We recently took a day trip up to Plymouth, Indiana, which is where Andrew’s maternal grandfather lives. We just went for a visit (honestly we don’t get up there enough) and to start helping him look through his stuff because he is most likely moving to an assisted living facility.
So while Andrew took his grandfather’s floor-plan map and measured his furniture to see what was doable in the new place, I got to hang out with said grandfather and chat family tree! I also got to check out some amazing pictures.
This above picture was my favorite for one great big obvious reason (hello Beardy McBearderson!) but it’s also interesting because it is one of those multi-generational pictures that people still take today. Peter Hippert died just four years after this picture was taken. Chances are that not many, if any, exist of him before this time. Peter also did not live in Plymouth. He still lived in Auglaize County, Ohio at this time. He was just on a visit, which was probably quite the little journey at that time.
Earlier in the day, when we first got to the house, I mentioned our timetable and said that we might be stopping at a cemetery on the way out of town. Andrew’s mom decided we should all go and have a little adventure. She asked her dad, “Are you up for an adventure?” He answered, “Well, yeah.” And an adventure we had.
We all piled into the little Pontiac and headed out of town, toward a very small town called Bourbon, Indiana. Actually, we weren’t headed for Bourbon, we were headed for outside of Bourbon. The goal was Mount Pleasant Church of the Bretheren.
Andrew’s family on both sides were mainly Church of the Bretheren, and this area of Indiana is full of these little churches. Unfortunately, according to Roy (the Grandfather), this one will be closing in the fall. I might have to find out if they have any church records before things get handed off to ‘who knows where’.
Thanks to Google Maps and www.findagrave.com we were able to find the cemetery easily. When we left the house in Plymouth we were all a little worried about the heat and how Roy would feel outside for so long. As we drove the temperature dropped…and dropped some more. We were followed by dark, menacing clouds the whole way. When we got to the cemetery it was cool and breezy, still humid but so very comfortable. The clouds were pretty much coming straight for us.

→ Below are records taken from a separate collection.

(* ===== verification/RingSums.v ===== *)
(** * The sums of ringtest

    Both threads of ringtest, from the first barrier on, in any interleaving:
    what the source sends is what the other node receives, in order, and both
    print the same sum. *)

From Stdlib Require Import Ascii String.
From S2P Require Import Prelude Ring Types Sys Structure Memory Ipc GraphInit GraphWf Query Search Lookup Ownership Stream Transfer Tokens Firing Ending RingData Startup Teardown Driver Tests Threads Relay RingTest.

Module RingSums.
Import Types Sys Structure Memory Ipc GraphInit GraphWf Query Search Lookup Ownership Stream Transfer Tokens Firing Ending RingData Startup Driver Tests Threads Relay RingTest.
#[local] Open Scope Z_scope.

(** ** Numbers *)

(** The sum of the numbers below [k]. *)
Definition gauss (k : Z) : Z := k * (k - 1) / 2.

Lemma gauss_succ k : gauss (k + 1) = gauss k + k.
Proof.
  unfold gauss. replace ((k + 1) * (k + 1 - 1)) with (k * (k - 1) + k * 2) by lia. by rewrite Z.div_add by lia.
Qed.

Lemma gauss_bounds k : 0 <= k <= 2 ^ 31 -> 0 <= gauss k < 2 ^ 62.
Proof.
  intros Hk. unfold gauss. split; [apply Z.div_pos; nia|]. apply Z.div_lt_upper_bound; [lia|]. nia.
Qed.

(** What is in the ring when [a] numbers were sent and [k] received. *)
Definition messages (k a : Z) : list (list Z) := le_bytes 4 <$> seqZ k (a - k).

Lemma messages_nil k : messages k k = [].
Proof. unfold messages. by rewrite Z.sub_diag. Qed.

Lemma messages_snoc k a : k <= a -> messages k (a + 1) = messages k a ++ [le_bytes 4 a].
Proof.
  intros Ha. unfold messages. replace (a + 1 - k) with ((a - k) + 1) by lia.
  rewrite seqZ_app, fmap_app by lia. replace (k + (a - k)) with a by lia. done.
Qed.

Lemma messages_cons k a : k < a -> messages k a = le_bytes 4 k :: messages (k + 1) a.
Proof.
  intros Ha. unfold messages. rewrite seqZ_cons by lia. rewrite fmap_cons. do 3 f_equal; lia.
Qed.

Section Sums.
Context {W : Type} `{Syscalls W} (retries rounds fuel : nat) (junk : node_t).
Context (g p c x bo bi tid_p tid_c TOTAL_ITERATIONS : Z).
Implicit Types (s : pgm_state W) (gr : pgm_graph).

I knew we didn’t have much time, so I started snapping pictures of any headstones with Seymour, Stockman, or Yazel. These are all names in that branch of Andrew’s family. I even made sure to get a couple family pics.

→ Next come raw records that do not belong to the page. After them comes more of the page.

Lemma slave_receives y : inv y -> at_pc (slave y) = Receive ->
  better y (advance k thresh false y) \/ advance k thresh false y = Fault Blocks /\ carried k (outside y) (fd_in (slave y)) = [].
Proof.
  intros [[Rm Rs] Hj Hph Hpr] Ep. pose proof Hj as [Ho Hi Hm Hs Ha].
  destruct (receive k (fd_in (slave y)) (outside y)) as [[n b] w'] eqn:En.
  destruct (carried k (outside y) (fd_in (slave y))) as [|b' q] eqn:Ec.
  { right. split; [|done]. unfold advance, turn, receive_turn. rewrite Ep, En. by destruct (empty_law _ _ _ _ _ Ec En) as [->| ->]. }
  left. destruct (receive_law _ _ _ _ _ _ _ Ec En) as (-> & -> & Hc & Hl & Hoth).
  inversion Hph as [i _ _|i Hw Hr [Eb Eq] E2|i _ _ _ _|i _ _]. rewrite <- Eb, <- Eq in *. destruct Hr as [_ Hr Hp]. rewrite Ep in Hp. destruct Hp as (Hix & Hlt & _).
  exists (Pair (master y) ((slave y) <| token := tok (2 * i + 1) |> <| at_pc := Send |>) w' (printed y ++ [])). split.
  { unfold advance, turn, receive_turn. rewrite Ep, En. simpl. by rewrite Rs. }
  split.
  - split; simpl; try done.
    + by apply (joined_keeps (outside y) _ (master y) (slave y)).
    + rewrite Hc, Hoth, <- E2; [by apply (There _ _ i)|]. intros o Hos Hom. by apply (Ha o).
    + rewrite app_nil_r, Hpr. unfold told_by. simpl. rewrite Ep. done.
  - unfold total, cost. simpl. rewrite Ep, Rs. lia.
Qed.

The older part of the cemetery was across the street. Roy was convinced that some of the earlier family members were buried over there, including Peter Hippert and a George Washington Seymour. I don’t know anything about this GW’s plot, but I did find out that Peter is actually buried at a Horn Cemetery in Ohio.
Andrew and I headed back to the newer section, and immediately a lady in a fabulously comfy looking ‘Green Eggs and Ham’ T-shirt came out of her house next door to tell us that the weather map showed some nasty weather almost right on top of us and she didn’t want us stuck out there. She said there would probably be hail.
Andrew’s mom rushed to get the car turned around so Roy could hop in. The sprinkles started the second we got in. We decided maybe would be a good time to eat, but we would have to get to a restaurant first. This required driving through what looked like some sort of hell-mouth. We did it, well Gloria (Andrew’s Mom) did. The darkest part of the storm wasn’t nearly as horrible as it looked. It was sort of downpour-y though, and when we got to the restaurant (where I proceeded to consume more carbs than I had in weeks combined) all of us got soaked.
We headed back to the house for a few minutes before we went along on our way back to Indy. I sort of wish we had looked at a weather map before we left. The “hell-mouth” we drove through earlier was nothing compared to the near-firestorm we drove through to get home. I don’t know that I’ve ever driven in a lightning storm that was so prolific. There was literally lightning every single second for about 15 minutes straight. Once we finally got out of the storm it followed us home the rest of the way, behind us by about a few miles. This is what it looked like the entire way home. We were right on the border of heavenly and hellish weather.
I’m going to have to take a trip up north again, and maybe this time check the weather.